Ağdayı öğretmeden önce tıraşı öğrettik. Kısa vadede verim alabilmek adına…

Hijyenik olur dedik estetik olur dedik.

Uzunca bir süre kendilerini yoldular.

Günahlarını almayalım; örnek aldılar.

 Nereye kök saldıysak; adetlerimizin azını çoğunu beraberimizde götürdük.

Bizim örnek alma tarzımız da tarzdır yani; şeytanın aklına gelmeyecek davaları sahipleniriz ama çayır gibi hayati kavramı es geçeriz.

 Çayır da ne ola ki?

 Biz neden adamların çayır için harıl harıl çalışmalarını göremedik.

Rengârenk çiçekli çayırların yasam iksiri olduğunu çoktan unuttuk da ondan…

Eğer bizim çayırlar radika otunun sarı çiçekleriyle kaplı ise aralarda mor pembe kırmızı beyazlar yok ise …

Türlerde bir eksilme var demektir. Süt ve bal da eksiktir.

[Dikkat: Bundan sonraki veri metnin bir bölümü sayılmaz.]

(** Filling in the checksum makes the checksum of the whole zero. *)
Lemma cksum_fill p q c :
  byte_list p → byte_list q → Nat.Even (length p) → Ref.cksum (p ++ [0; 0] ++ q) = c →
  Ref.cksum (p ++ [c mod 256; c / 256] ++ q) = 0 ∧ 0 ≤ c ≤ 65535.
Proof.
  intros Hp Hq Hev E.
  assert (byte_list (p ++ [0; 0] ++ q)) as H0 by (repeat apply Forall_app_2; [done|by repeat constructor|done]).
  destruct (cksum_ref_ok _ H0) as (r & Ec & Er & Rr). rewrite Ec in E.
  assert (byte_list (p ++ [c mod 256; c / 256] ++ q)) as H1.
  { repeat apply Forall_app_2; [done| |done]. pose proof (Z.mod_pos_bound c 256). repeat constructor; [lia|lia| |].
    - apply Z.div_pos; lia.
    - apply Z.div_lt_upper_bound; lia. }
  split; [|lia]. destruct (cksum_ref_ok _ H1) as (r' & Ec' & Er' & Rr').
  rewrite Ec'. enough (r' = 65535) by lia.
  apply eq1c_small; [|lia|lia]. rewrite Er'.
  assert (oddb p = false) as Hodd by (unfold oddb; by rewrite <- Nat.negb_even, (proj2 (Nat.even_spec _) Hev)).
  assert (wt false (p ++ [c mod 256; c / 256] ++ q) = wt false (p ++ [0; 0] ++ q) + c) as ->.
  { rewrite !wt_app, Hodd. cbn [xorb wt negb oddb length Nat.odd Nat.even]. pose proof (Z.div_mod c 256 ltac:(lia)). lia. }
  transitivity (r + c); [apply eq1c_add; [by symmetry|apply eq1c_refl; lia]|].
  replace (r + c) with 65535 by lia. by apply eq1c_refl.
Qed.

(** A message whose checksum field, at an even offset, holds the checksum
    that the sender computed with the field zero, is accepted by the receiver:
    its checksum is 0, however the two hosts cut it into buffers. *)
Theorem cksum_roundtrip ms ms' p q len c :
  Forall (λ m, byte_list (ck_data m)) ms → Forall (λ m, byte_list (ck_data m)) ms' →
  0 ≤ len ≤ 65000 → Nat.Even (length p) → Z.of_nat (length p + 2 + length q) = len →
  chain_data ms = p ++ [0; 0] ++ q →
  in_cksum ms len = Ok c →
  chain_data ms' = p ++ [c mod 256; c / 256] ++ q →
  in_cksum ms' len = Ok 0.
Proof.
  intros Hm Hm' Hl Hev Hlen Hd E Hd'. rewrite in_cksum_ok in * by done.
  assert (byte_list (chain_data ms)) as Hb.
  { clear -Hm. induction Hm as [|m ms Hm _ IH]; [constructor|]. apply Forall_app_2; [exact Hm|exact IH]. }
  rewrite !take_ge in * by (rewrite ?Hd, ?Hd', !length_app; simpl; lia).
  injection E as E. f_equal. rewrite Hd'. rewrite Hd in E, Hb.
  apply Forall_app in Hb as [Hp Hb]. apply Forall_app in Hb as [_ Hq]. by apply cksum_fill.
Qed.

Ve sadece bu kadarla kalmaz; balya balya kurutup sarı kıza verdiğimiz ot da eksiktir.

Daha neler neler anlat anlat bitmez tüm bu dengesizlikler…    

Ve biz hâlâ sarayın çanağı çömleğiyle haşır neşir oluyoruz.

Sarayın tükettiklerini yerine koyabiliriz; koyacağız da …

Çayırımızı çayırımızda var olan türleri yitirdiğimizde yerine koymak her yiğidin harcı olacak mı bu soru buram buram terletir adamı.

Belki de kısa bir zaman sonra dünyanın en görkemli müzesine sahip olacağız. Başkanlar da emekli olur istirahate çekilirler.

Ondan sonra sarayların sarayının; müzelerin müzesinin dönemi başlar. Fransa’nın Louvre’u avucunu yalar.

  Burada ikamet ettiler, şu köşede ibadet ettiler.

Galoşsuz içeri kimse alınmaz ve giriş ücretleri el yakar. Dünyayı merak sarar ne kadar pahalı bir o kadar kıymetli.

Saray şimdiden kariyer yaptı.

  İstikbalini garantiledi.

Kafamı karıştıran mesele: Gerçekten; yurdumun çayırları rengârenk mi?

Ya koltukaltı kılları biz boşuna mı vaaz verdik; boşuna mı ağdayı gurbetçi yaptık!

Ağdacılar: Şimdi öbek öbek kıl mı boyayacak?

Bana ne deyip köşeye çekilesi geliyor yüreğin…

Cayır cayır yanan o çayır;  yemyeşil gözleriyle bakıverince…

Ense kılları ürperiveriyor.

4 Ağustos 2015 Salı /Berlin/ Alev Meisel

Önemli bir gün şükürler olsun.

     

 

  

 
Toplam blog
: 584
: 853
Kayıt tarihi
: 01.03.07
 
 

Dinleyenin olmadığı yerde anlatmanın önemi! Nasıl YAZAN oldum. 'Yalnız doğar, yalnız göçer' eskile..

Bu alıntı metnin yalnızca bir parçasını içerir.